Maite Jiménez Ochoa de Alda – Bordadora y escritora


Proyecto fotográfico de Jaio: <em>"Women are beautiful. Llámame Eulalia".</em> Maite Jiménez Ochoa de Alda.

Proyecto fotográfico de Jaio: «Women are beautiful. Llámame Eulalia». Maite Jiménez Ochoa de Alda.


Maite Jiménez y su homenaje bordado a las que tejieron historia.

Estas fotografías no son sólo un retrato. Es un instante suspendido donde el pasado se cose al presente con hilo violeta. Maite Jiménez -escritora, investigadora, amante de los silencios que habitan los márgenes- me recibe con una manta en las manos. De color morado por la constancia y perseverancia, el verde de la esperanza, y con la pureza que aporta el blanco, no es una manta cualquiera, es una almazuela, palabra hermosa que rescata la raíz castellana del patchwork, y que en sus puntadas guarda un homenaje poderoso.

Cuatrocientas cincuenta y ocho mujeres. Cuatrocientas cincuenta y ocho historias. Cuatrocientas cincuenta y ocho veces «gracias».

Maite y sus cómplices han bordado sus nombres uno a uno. Sufragistas, escritoras, poetas, pensadoras, científicas, luchadoras. Algunas universales, muchas olvidadas. La tela se convierte en archivo, en memoria íntima y colectiva. En esta obra textil se cruzan los caminos de la militancia y la ternura, del gesto artesanal y de la genealogía feminista.

Y yo, tras la lente de mi cámara, no puedo dejar de pensar en Eulalia Abaitua. Maite la ha estudiado con la misma devoción con la que ahora cose. Eulalia fotografió mujeres en Bilbao en el siglo XIX, mientras los hombres retrataban fábricas. Ella, como Maite, sabía mirar hacia donde la historia no suele enfocar. Sabía que lo cotidiano también es político.

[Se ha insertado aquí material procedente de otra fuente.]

(** [__has_verified_split_root_final_leaf]; the second component is what
    [capture_queue_trusted_split_leaf] stores when it observes. *)
Fixpoint split_root_final_leaf (observe : bool) (existing : SystemFile) (remote active : option SystemFile)
    (missing conflict : bool) {struct existing} : bool * bool :=
  match existing, remote with
  | mkSys _ cs, Some r =>
      if negb (Bool.eqb (sys_is_dir existing) (sys_is_dir r)) then (false, false)
      else
        let live := observe && negb missing && negb conflict in
        let missing := missing || (live && match active with None => true | Some _ => false end) in
        let conflict := conflict ||
          (live && match active with Some a => negb (Bool.eqb (sys_is_dir a) (sys_is_dir existing)) | None => false end) in
        if negb (sys_is_dir existing) then
          (negb (sys_has_staging_collision existing) && is_verified_final_leaf r existing,
           observe && missing && negb conflict && negb (sys_status_sidecar_ready existing) &&
           leaf_matches_remote_queue_exclusion_identity r existing)
        else
          let live := observe && negb missing && negb conflict in
          let active_children := match active with
            | Some a => if live && sys_is_dir a then children_by_name a else []
            | None => []
            end in
          any_observed (over_children cs (fun c =>
            let active_child := dget active_children (sys_name c) in
            split_root_final_leaf observe c (dget (children_by_name r) (sys_name c))
              (if live then active_child else None)
              (missing || (live && match active_child with None => true | Some _ => false end))
              (conflict || (live && match active_child with
                                    | Some a => negb (Bool.eqb (sys_is_dir a) (sys_is_dir c))
                                    | None => false
                                    end)))) false
  | _, None => (false, false)
  end.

La manta dice en su borde “Homenaje a las sufragistas y a las de esta tela literata.
Y yo pienso que sí, que esta tela literata y militante tiene cuerpo, palabras y manos. Que bordar es escribir, y que este gesto -lento, paciente, rebelde- es una forma de justicia poética. Una forma de cuidar. De resistir. De no olvidar.

Mientras Maite la despliega, sus dedos acarician nombres que hoy reviven en cada hebra: Virginia Woolf. Clara Campoamor. Audre Lorde. Simone de Beauvoir. Las que están. Las que faltan. Las que vendrán.

Este proyecto no existiría sin la mirada cómplice y política de mujeres como Maite. Y sin los hilos que nos siguen uniendo, invisibles pero firmes, entre generaciones.